Caused by: org.apache.flink.runtime.client.JobExecutionException: Job execution failed.
at org.apache.flink.runtime.jobmaster.JobResult.toJobExecutionResult(JobResult.java:146)
at org.apache.flink.client.program.rest.RestClusterClient.submitJob(RestClusterClient.java:265)
... 36 more
Caused by: org.apache.flink.streaming.runtime.tasks.StreamTaskException: Cannot instantiate user function.
at org.apache.flink.streaming.api.graph.StreamConfig.getStreamOperator(StreamConfig.java:239)
at org.apache.flink.streaming.runtime.tasks.OperatorChain.<init>(OperatorChain.java:104)
at org.apache.flink.streaming.runtime.tasks.StreamTask.invoke(StreamTask.java:267)
at org.apache.flink.runtime.taskmanager.Task.run(Task.java:711)
at java.lang.Thread.run(Thread.java:748)
Caused by: java.io.StreamCorruptedException: unexpected block data
at java.io.ObjectInputStream.readObject0(ObjectInputStream.java:1586)
at java.io.ObjectInputStream.defaultReadFields(ObjectInputStream.java:2286)
at java.io.ObjectInputStream.readSerialData(ObjectInputStream.java:2166)
at java.io.ObjectInputStream.readOrdinaryObject(ObjectInputStream.java:2068)
at java.io.ObjectInputStream.readObject0(ObjectInputStream.java:1572)
at java.io.ObjectInputStream.defaultReadFields(ObjectInputStream.java:2286)

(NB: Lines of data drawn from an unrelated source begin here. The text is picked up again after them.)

Lemma backtrack_step_more st ctl st' :
  inv st -> more st -> backtrack_step pool st = Ok (ctl, st') ->
  best_selection st' = best_selection st /\ (ctl = Continue -> more st').
Proof.
  intros [Hlen Hdepth Hbeyond Hvalue Hbest] [Hl Hc Hb Hn]. unfold backtrack_step. intros H.
  apply bind_Ok in H as ([d avail] & Hw & H).
  pose proof (walk_back_lookahead _ _ _ _ _ _ Hw) as Havail.
  apply walk_back_Ok in Hw as [Hd _]. rewrite Z2Nat.id in Hd by lia.
  destruct (Z.ltb_spec d 0).
  { injection H as <- <-. split; [done | discriminate]. }
  destruct Hd as [-> | [Hd Hsel]]; [lia |].
  apply bind_Ok in H as (b & _ & H).
  apply bind_Ok in H as (u & Hu & H).
  injection H as <- <-. split; [done |]. intros _.
  constructor; cbn.
  - rewrite Havail, Hl. lia.
  - by apply flagged_positive_insert_false.
  - done.
  - done.
Qed.

Lemma forward_step_more st ctl st' :
  inv st -> more st -> forward_step pool st = Ok (ctl, st') ->
  best_selection st' = best_selection st /\ more st'.
Proof.
  intros [Hlen Hdepth Hbeyond Hvalue Hbest] [Hl Hc Hb Hn]. unfold forward_step. intros H.
  apply bind_Ok in H as (u & Hu & H). apply at_Ok in Hu as [_ Hu].
  destruct (Z.ltb_spec 0 (effective_value u)) as [Hpos|]; [| discriminate].
  cbn [negb] in H.
  apply bind_Ok in H as (skip & _ & H).
  apply bind_Ok in H as (b & _ & H).
  assert (curr_available_value st - effective_value u
          = total effective_value (drop (Z.to_nat (depth st + 1)) pool)) as Hnext.
  { replace (Z.to_nat (depth st + 1)) with (S (Z.to_nat (depth st))) by lia.
    rewrite Hl, (drop_S _ _ _ Hu), total_cons. lia. }
  destruct skip; injection H as <- <-; (split; [done |]); constructor; cbn;
    try done.
  - by apply flagged_positive_insert_false.
  - by eapply flagged_positive_insert_true.
Qed.

(** One turn of the loop: the best selection keeps flagging coins of
    positive effective value, and the lookahead is right again unless the loop
    is left. *)
Lemma bnb_iter_more st ctl st' :
  inv st -> more st -> iter st = Ok (ctl, st') ->
  flagged_positive pool (best_selection st')
  /\ (length (best_selection st') <= length pool)%nat
  /\ (ctl = Continue -> more st').
Proof.
  intros Hinv Hmore. unfold bnb_iter. intros H.
  apply bind_Ok in H as (b & Hb & H).
  destruct b.
  - apply (backtrack_step_more _ _ _ Hinv Hmore) in H as [-> Hc].
    split; [apply Hmore |]. split; [apply Hmore | done].
  - destruct (Z.leb_spec actual_target (curr_value st)) as [Ht|Ht].
    + pose proof (record_solution_inv _ _ _ st Hb Ht Hinv) as Hinv'.
      pose proof (record_solution_more st Hinv Hmore) as Hmore'.
      apply (backtrack_step_more _ _ _ Hinv' Hmore') in H as [-> Hc].
      split; [apply Hmore' |]. split; [apply Hmore' | done].
    + apply (forward_step_more _ _ _ Hinv Hmore) in H as [_ Hmore'].
      split; [apply Hmore' |]. split; [apply Hmore' | done].
Qed.

Lemma bnb_loop_more tries st st' :
  inv st -> more st -> loop tries st = Ok st' ->
  flagged_positive pool (best_selection st')
  /\ (length (best_selection st') <= length pool)%nat.
Proof.
  revert st. induction tries as [|tries IH]; intros st Hinv Hmore; cbn [bnb_loop].
  - intros [= <-]. split; apply Hmore.
  - intros H. apply bind_Ok in H as ([ctl st1] & Hiter & H).
    pose proof (bnb_iter_inv _ _ _ _ _ _ Hinv Hiter) as [_ Hc].
    pose proof (bnb_iter_more _ _ _ Hinv Hmore Hiter) as (Hp & Hn & Hc').
    destruct ctl.
    + eapply IH; [by apply Hc | by apply Hc' | exact H].
    + by injection H as <-.
Qed.

Lemma bnb_initial_more MAX_MONEY :
  more (bnb_initial MAX_MONEY pool (total effective_value pool)).
Proof.
  assert (forall k, flagged_positive pool (replicate k false)) as Hrep.
  { intros k i Hi. unfold flag in Hi.
    destruct (replicate k false !! i) as [b|] eqn:E; [| done].
    apply lookup_replicate in E as [-> _]. done. }
  constructor; cbn.
  - by rewrite drop_0.
  - apply Hrep.
  - apply (Hrep 0%nat).
  - lia.
Qed.

(** *** Every turn of the loop is defined *)

Lemma backtrack_step_progress st :
  inv st -> exists ctl st', backtrack_step pool st = Ok (ctl, st').
Proof.
  intros [Hlen Hdepth Hbeyond Hvalue Hbest]. unfold backtrack_step.
  destruct (walk_back_total pool (curr_selection st) (Z.to_nat (depth st))
              (curr_available_value st)) as (d & avail & Hw); [lia | lia |].
  rewrite Hw. cbn [bind].
  apply walk_back_Ok in Hw as [Hd _]. rewrite Z2Nat.id in Hd by lia.
  destruct (Z.ltb_spec d 0); [by eexists _, _ |].
  destruct Hd as [-> | [Hd _]]; [lia |].
  destruct (at_in_range (curr_selection st) d) as (b & -> & _); [lia |].
  destruct (at_in_range pool d) as (u & -> & _); [lia |].
  cbn [bind]. by eexists _, _.
Qed.

Lemma forward_step_progress st u :
  inv st -> pool !! Z.to_nat (depth st) = Some u -> 0 < effective_value u ->
  exists ctl st', forward_step pool st = Ok (ctl, st').
Proof.
  intros [Hlen Hdepth Hbeyond Hvalue Hbest] Hu Hpos. unfold forward_step.
  pose proof (lookup_lt_Some _ _ _ Hu) as Hlt.
  destruct (at_in_range pool (depth st)) as (u' & -> & Hu'); [lia |].
  assert (u' = u) as -> by congruence. cbn [bind].
  destruct (Z.ltb_spec 0 (effective_value u)); [| lia]. cbn [negb].
  assert (exists skip, equivalent_to_omitted pool st u = Ok skip) as [skip ->].
  { unfold equivalent_to_omitted. destruct (Z.ltb_spec 0 (depth st)); [| by eexists].
    destruct (at_in_range (curr_selection st) (depth st - 1)) as (b & -> & _); [lia |].
    cbn [bind]. destruct (negb b); [| by eexists].
    destruct (at_in_range pool (depth st - 1)) as (prev & -> & _); [lia |].
    cbn [bind]. by eexists. }
  cbn [bind].
  destruct (at_in_range (curr_selection st) (depth st)) as (b & -> & _); [lia |].
  cbn [bind]. destruct skip; by eexists _, _.
Qed.

Lemma bnb_iter_progress st :
  descending_order pool -> pool <> [] -> inv st -> more st ->
  exists ctl st', iter st = Ok (ctl, st').
Proof.
  intros Hsorted Hne Hinv Hmore. unfold bnb_iter.
  destruct (must_backtrack pool actual_target cost_of_change st) as [b|e] eqn:Hb.
  2:{ exfalso. unfold must_backtrack in Hb.
      destruct (_ || _); [discriminate |]. destruct (_ <? _); [| discriminate].
      destruct pool as [|u0 pool']; [done |]. discriminate. }
  cbn [bind]. destruct b; [by apply backtrack_step_progress |].
  destruct (Z.leb_spec actual_target (curr_value st)) as [Ht|Ht].
  { apply backtrack_step_progress. by apply record_solution_inv. }
  assert (0 < total effective_value (drop (Z.to_nat (depth st)) pool)) as Havail.
  { rewrite <- (more_lookahead _ _ Hmore). unfold must_backtrack in Hb.
    destruct (Z.ltb_spec (curr_value st + curr_available_value st) actual_target);
      [discriminate | lia]. }
  destruct (pool !! Z.to_nat (depth st)) as [u|] eqn:Hu.
  - apply (forward_step_progress st u Hinv Hu).
    destruct (Z_lt_le_dec 0 (effective_value u)) as [| Hle]; [done |].
    pose proof (descending_order_tail_nonpos _ _ _ Hsorted Hu Hle). lia.
  - apply lookup_ge_None in Hu. rewrite drop_ge in Havail by done.
    cbn in Havail. lia.
Qed.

at java.io.ObjectInputStream.readSerialData(ObjectInputStream.java:2166)
at java.io.ObjectInputStream.readOrdinaryObject(ObjectInputStream.java:2068)
at java.io.ObjectInputStream.readObject0(ObjectInputStream.java:1572)
at java.io.ObjectInputStream.defaultReadFields(ObjectInputStream.java:2286)
at java.io.ObjectInputStream.readSerialData(ObjectInputStream.java:2166)
at java.io.ObjectInputStream.readOrdinaryObject(ObjectInputStream.java:2068)
at java.io.ObjectInputStream.readObject0(ObjectInputStream.java:1572)
at java.io.ObjectInputStream.defaultReadFields(ObjectInputStream.java:2286)
at java.io.ObjectInputStream.readSerialData(ObjectInputStream.java:2210)
at java.io.ObjectInputStream.readOrdinaryObject(ObjectInputStream.java:2068)
at java.io.ObjectInputStream.readObject0(ObjectInputStream.java:1572)
at java.io.ObjectInputStream.readObject(ObjectInputStream.java:430)
at org.apache.flink.util.InstantiationUtil.deserializeObject(InstantiationUtil.java:566)
at org.apache.flink.util.InstantiationUtil.deserializeObject(InstantiationUtil.java:552)
at org.apache.flink.util.InstantiationUtil.deserializeObject(InstantiationUtil.java:540)
at org.apache.flink.util.InstantiationUtil.readObjectFromConfig(InstantiationUtil.java:501)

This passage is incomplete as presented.